しかし場合によっては上記の方法には大きなデメリットが存在します。
例えば業務担当者に変更が発生した場合、業務担当者のメールアドレス情報をXaml内で直接変数に指定しているとUiPathのAutomationDeveloperライセンスが紐づく端末で対象のXamlを直接開いて、内容を修正する必要があります。
1つの情報を変更するだけなのに、とても非効率で手間が掛かってしまいます。
こういった問題を解決するための一つの方法が、設定ファイルの使用です。
設定ファイルにはメールアドレスやファイルパスなど、変更する可能性が高い情報を記載しておきます。
そしてUiPathでは上記ファイルを読み込む仕様にすることで、変更が発生した際にはファイル更新するだけで良くなり、効率的に対応することが可能になります。
設定ファイルに保存する情報の種類
それでは設定ファイルに保存する情報の取捨選択はどうすれば良いでしょうか。
私達が普段、設定ファイルに書き出す項目の種類を以下に示します。
【頻繁に変更される値】
- 処理結果の送信先メールアドレス
- 一部処理の実施要否を判定するフラグ
- エラー時のリトライ回数 など
【変更の頻度は高くないが、変更が発生する可能性のある値】
- ファイルパス
- URL など
設定ファイルの書き方
情報の取捨選択ができましたら、実際に設定ファイルを作成しましょう。
私達が普段使用している設定ファイルは、以下3列で構成されております。
それぞれの役割を記載しますので、参考にしてください。
※あくまで参考情報として設定ファイルのイメージ画像を貼付しておりますが、設定ファイル上にパスワードを記載して良いかは、ご自身の環境内で定められているセキュリティーポリシーに乗っ取ってご判断ください。
※設定ファイル自体にパスワード設定することにより、セキュリティも向上します。
【Key】
UiPathでValue列の情報を取得する際に必要となる列
【Value】
設定ファイル上で保持したい情報を記載する列
状況の変化に応じて、こちらの列情報のみを変更します。
【Description】
行毎にどのような情報を設定ファイル上に保持しているか、説明用の列
設定ファイルの読み込み方法
以下画像の通り、まずは「Excelアプリケーションスコープ」と「範囲を読み込み」アクティビティを使用し、設定ファイルの内容をDataTable型の変数に格納します。
続いて「代入」アクティビティを使用したDictionary変数の初期化後、「繰り返し(データテーブルの各行)」および「代入」アクティビティを使用し、DataTable型変数に格納されている情報をDictionary変数に格納していきます。
以上でUiPathでの読み込み設定は完了です。
※この時「代入」アクティビティの左辺には「dicSettings(CurrentRow(“Key”).ToString.Trim)」、右辺にはCurrentRow(“Value”).ToString.Trim」を設定しております。
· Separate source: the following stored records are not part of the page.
Lemma run_tagged_acts n i s : acts s (run_tagged n i s).
Proof.
  revert i s. induction n as [|n IH]; intros i s; cbn [run_tagged]; [done|]. cbv zeta.
  etrans; [|apply IH]. destruct (tagged_workers s !! i) as [[[r []] [|j q]]|] eqn:Ei; try done.
  destruct (proxy_run_worker _) as [r' e] eqn:Er.
  apply (acts_tagged i r false (j :: q) r' true q [e]); [done| |done|].
  { intros _. left. pose proof (load_ok_signal (load_batch j false (Z.of_nat (worker_id r)) r) I) as Hl. by rewrite Er in Hl. }
  intros Hi.
  destruct (ids_tagged _ Hi _ _ _ _ Ei) as (I1 & I2 & I3). unfold proxy_run_worker in Er. cbn in Er. rewrite I3 in Er.
  injection Er as <- <-. split_and!; [done|by constructor|by intros e ->%list_elem_of_singleton; rewrite I2|]. intros v. rewrite I2. cbn [started sumZ foldr]. rewrite starts_run.
  by destruct (decide _).
Qed.

Lemma process_queue_acts s s' : loads_ok s → proxy_process_queue s = Ok s' → acts s s'.
Proof.
  unfold proxy_process_queue. intros Hl. destruct (_ =? 0); [by intros [= <-]|]. cbv zeta. intros E. inv_bind.
  assert (acts s a0) as Ha by (etrans; [apply run_tagged_acts|]; etrans; by eapply run_batch_jobs_acts).
  intros Hi. destruct (Ha Hi) as [k Hk]. revert Hi. change (acts s s'). etrans; [exact Ha|].
  eapply run_pending_acts; [|exact E]. intros p Hp. by apply (ld_pending _ (act_loads _ _ _ Hk Hl)).
Qed.

Lemma push_tagged_acts t j s s' : push_tagged t j s = Ok s' → acts s s'.
Proof.
  unfold push_tagged. destruct (tagged_workers s !! _) as [[[r b] q]|] eqn:Ei; [|done]. intros [= <-].
  apply (acts_tagged _ r b q r b (q ++ [j]) []) in Ei; [by destruct s|by intros ->; right|done|]. intros _. split_and!; try done; [by intros e He%elem_of_nil|].
  intros v. destruct (decide _), b; cbn; lia.
Qed.

Lemma queue_jobs_acts p i ts s s' : queue_jobs p i ts s = Ok s' → acts s s'.
Proof.
  revert i s. induction ts as [|t ts IH]; intros i s; cbn [queue_jobs]; [by intros [= <-]|]. intros E. inv_bind.
  etrans; [|by eapply IH]. destruct (0 <? t); [by eapply push_tagged_acts|]. injection E0 as <-. acts_same.
Qed.

Lemma alloc_acts p b s : p ∉ dom (heap s) → acts s (alloc_batch p b s).
Proof. intros Hp. apply acts_same; try done. cbn. apply insert_subseteq. by apply not_elem_of_dom. Qed.

Lemma proxy_batch_acts p s s' : proxy_batch p s = Ok s' → acts s s'.
Proof.
  unfold proxy_batch. destruct (heap s !! p) as [b|]; [|done]. cbv zeta. destruct (batch_size b) as [n tagged]. intros E.
  inv_bind. injection E as <-. transitivity a; [|acts_same]. transitivity (with_batches ({[p]} ∪ batches s) s); [acts_same|].
  destruct tagged; by eapply queue_jobs_acts.
Qed.

Lemma schedule_reply_acts p f s : p ∉ dom (heap s) → acts s (proxy_schedule_reply_job p f s).
Proof. intros Hp. transitivity (alloc_batch p (add_job_thread f 0 new_batch) s); [by apply alloc_acts|acts_same]. Qed.

(** ** A worker reports back *)

(** The batch side of [RAN]: what becomes of the heap and the events, newest first. *)
Definition ran_fate (j : batch_job) (h : gmap ptr Batch) : option (gmap ptr Batch * list event) :=
  let p := j.1 in
  if j.2 =? -1 then Some (delete p h, [ev_delete p])
  else
    b ← h !! p;
    let (st, b) := job_finished b in
    match bs_state st with
    | complete_ => if bs_thread st =? -1 then Some (delete p h, [ev_delete p; ev_completion p]) else Some (<[p := b]> h, [])
    | done_ => Some (delete p h, [ev_delete p])
    | Batch.running => Some (<[p := b]> h, [])
    end.

(** Nothing changes about who is busy, what the workers other than [i0] run, and what
    commands wait. *)
Definition same_runs (i0 : bool * nat) (s s' : sched) : Prop :=
  (∀ t w, (t, w) ≠ i0 → get_run t w s' = get_run t w s) ∧ pending_commands s' = pending_commands s.
Definition steady (i0 : bool * nat) (s s' : sched) : Prop :=
  same_runs i0 s s' ∧
  (ids_ok s → ids_ok s' ∧ (∀ i, busy_in s' i = busy_in s i) ∧ max_workers s' = max_workers s ∧
    length (tagged_workers s') = length (tagged_workers s)).

#[export] Instance same_runs_preorder i0 : PreOrder (same_runs i0).
Proof.
  split; [by split|]. intros s1 s2 s3 [H1 P1] [H2 P2]. split; [|congruence]. intros t w Hw. by rewrite H2, H1.
Qed.

#[export] Instance steady_preorder i0 : PreOrder (steady i0).
Proof.
  split; [by split|]. intros s1 s2 s3 [R1 H1] [R2 H2]. split; [by etrans|]. intros Hi.
  destruct (H1 Hi) as (I1 & B1 & M1 & T1), (H2 I1) as (I2 & B2 & M2 & T2).
  split_and!; [done| |congruence..]. intros i. by rewrite B2.
Qed.

Lemma steady_same i0 s s' :
  workers s' = workers s → idle_workers s' = idle_workers s → tagged_workers s' = tagged_workers s →
  max_workers s' = max_workers s → pending_commands s' = pending_commands s → steady i0 s s'.
Proof.
  intros E1 E2 E3 E4 E5. split; [split; [|done]; intros t w _; unfold get_run; by rewrite E1, E3|]. intros [H1 H2 H3]. split_and!; [split; rewrite ?E1, ?E2, ?E3; done| |done|by rewrite E3].
  intros i. unfold busy_in. by rewrite E1, E2, E3.
Qed.

Lemma steady_set_run tagged w r x s :
  get_run tagged w s = Some r → same_worker x r → steady (tagged, w) s (set_run tagged w x s).
Proof.
  intros Hg Hx. split.
  { split.
    - intros t v Hv. unfold get_run, set_run in *. destruct tagged, t.
      + destruct (tagged_workers s !! w) as [[[r' b] q]|]; [|done]. ss. by rewrite list_lookup_insert_ne by congruence.
      + by destruct (tagged_workers s !! w) as [[[r' b] q]|].
      + done.
      + ss. apply list_lookup_insert_ne. congruence.
    - unfold set_run. destruct tagged; [|done]. by destruct (tagged_workers s !! w) as [[[r' b] q]|]. }
  intros Hi. unfold get_run, set_run in *. destruct tagged.
  - destruct (tagged_workers s !! w) as [[[r' b] q]|] eqn:Ew; [|done]. injection Hg as ->.
    destruct (tagged_replaced w r b q x b q s (with_tagged_workers (<[w := (x, b, q)]> (tagged_workers s)) s)) as [Hi' Hb]; [done..|].
    split_and!; [done| |done|apply length_insert]. intros v. rewrite Hb. destruct (decide _), b; lia.
  - destruct (pool_replaced w r x s (with_workers (<[w := x]> (workers s)) s)) as [Hi' Hb]; [done..|]. done.
Qed.

Lemma steady_push_tagged i0 t j s s' :
  push_tagged t j s = Ok s' → steady i0 s s' ∧ heap s' = heap s ∧ events s' = events s.
Proof.
  unfold push_tagged. destruct (tagged_workers s !! _) as [[[r b] q]|] eqn:Ei; [|done]. intros [= <-]. split; [|done]. split.
  { split; [|done]. intros t' v _. unfold get_run. destruct t'; [|done]. ss. destruct (decide (v = Z.to_nat (t - 1))) as [->|Hv].
    - rewrite list_lookup_insert_eq by (by eapply lookup_lt_Some). by rewrite Ei.
    - by rewrite list_lookup_insert_ne. }
  intros Hi. destruct (tagged_replaced _ r b q r b (q ++ [j]) s
    (with_tagged_workers (<[Z.to_nat (t - 1) := (r, b, q ++ [j])]> (tagged_workers s)) s) Ei) as [Hi' Hb]; [done..|].
  split_and!; [done| |done|apply length_insert]. intros v. rewrite Hb. destruct (decide _), b; lia.
Qed.

Lemma clear_job_frame tagged w run p s :
  get_run tagged w s = Some run →
  steady (tagged, w) s (clear_job tagged w run p s) ∧ heap (clear_job tagged w run p s) = delete p (heap s) ∧
  events (clear_job tagged w run p s) = ev_delete p :: events s.
Proof.
  intros Hg. unfold clear_job. set (s1 := log_event _ _). split.
  - transitivity s1; [by apply steady_same|]. by apply (steady_set_run tagged w run).
  - unfold set_run. destruct tagged; [|done]. by destruct (tagged_workers s1 !! w) as [[[]]|].
Qed.

Lemma batch_job_ran_frame tagged w run p s s' :
  get_run tagged w s = Some run → batch_job_ran tagged w run p s = Ok s' →
  steady (tagged, w) s s' ∧ ∃ k, events s' = k ++ events s ∧ ran_fate (p, batch_jobno run) (heap s) = Some (heap s', k).
Proof.
  intros Hg. unfold batch_job_ran, ran_fate. cbn [fst snd]. destruct (batch_jobno run =? -1).
  { intros [= <-]. destruct (clear_job_frame tagged w run p s Hg) as (H1 & -> & ->). split; [done|]. by exists [ev_delete p]. }
  destruct (heap s !! p) as [b|] eqn:Eb; [|done]. cbn [mbind option_bind]. destruct (job_finished b) as [st b'] eqn:Ef. cbv zeta.
  set (s1 := with_heap _ s). assert (steady (tagged, w) s s1) as Hs by by apply steady_same.
  assert (∀ s2, heap s2 = heap s1 → get_run tagged w s2 = Some run → ∀ k, events s2 = k ++ events s → steady (tagged, w) s1 s2 →
    steady (tagged, w) s (clear_job tagged w run p s2) ∧ events (clear_job tagged w run p s2) = (ev_delete p :: k) ++ events s ∧
    heap (clear_job tagged w run p s2) = delete p (heap s)) as Hclear.
  { intros s2 Eh Hg2 k Ek Hs2. destruct (clear_job_frame tagged w run p s2 Hg2) as (H1 & -> & ->).
    split_and!; [by do 2 (etrans; [|eassumption])|by rewrite Ek|]. rewrite Eh. apply delete_insert_eq. }
  destruct (bs_state st).
  - intros [= <-]. split; [done|]. by exists [].
  - destruct (bs_thread st =? -1).
    + intros [= <-]. destruct (Hclear (log_event (ev_completion p) s1) eq_refl Hg [ev_completion p] eq_refl) as (H1 & -> & ->).
      { by apply steady_same. } split; [done|]. by exists [ev_delete p; ev_completion p].
    + destruct (0 <? bs_thread st); intros E.
      * apply (steady_push_tagged (tagged, w)) in E as (H1 & -> & ->). split; [by etrans|]. by exists [].
      * injection E as <-. split; [etrans; [exact Hs|]; by destruct (is_reply_job run); apply steady_same|].
        exists []. by destruct (is_reply_job run).
  - intros [= <-]. destruct (Hclear s1 eq_refl Hg [] eq_refl) as (H1 & -> & ->); [done|]. split; [done|]. by exists [ev_delete p].
Qed.

(** The worker returns to the idle ones. *)
Lemma idle_pushed w s :
  ids_ok s → busy_in s (false, w) = 1 →
  let s' := with_idle_workers (w :: idle_workers s) s in
  ids_ok s' ∧ ∀ i, busy_in s' i = busy_in s i - if decide (i = (false, w)) then 1 else 0.
Proof.
  intros [H1 H2 [H3 H4]] Hb s'. subst s'. unfold busy_in in *. cbn [fst snd] in *. case_decide as Hw; [|done]. destruct Hw as [Hw Hn]. split.
  - split; ss; try done. split; [by constructor|]. intros v [->|Hv]%elem_of_cons; [done|by apply H4].
  - intros [[] v]; ss; [rewrite decide_False by done; lia|]. destruct (decide (v = w)) as [->|Hv].
    + rewrite decide_False by (intros [_ Hx]; apply Hx; by left). rewrite decide_True by done. by rewrite decide_True.
    + rewrite (decide_False (P := (false, v) = _)) by congruence. rewrite Z.sub_0_r. apply decide_ext_Z.
      rewrite elem_of_cons. naive_solver.
Qed.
格納したデータを使用する際は、以下の画像の通り、設定ファイル上で指定した「Key」情報をDictonary変数に渡してあげることで
「Value」情報が戻り値として戻ってきます。
その他補足事項
設定ファイル上に記載する情報の順序に関してですが、基本的には順不同ではなく、情報の種類毎に纏めて記載すると分かりやすくなります。
※例)XXシステムのURL、ログインID、パスワードは纏めて記載するなど
また設定ファイル上で保持する情報量が多くなってしまう場合は、情報の種類単位でシートを分けるのも良いかと思います。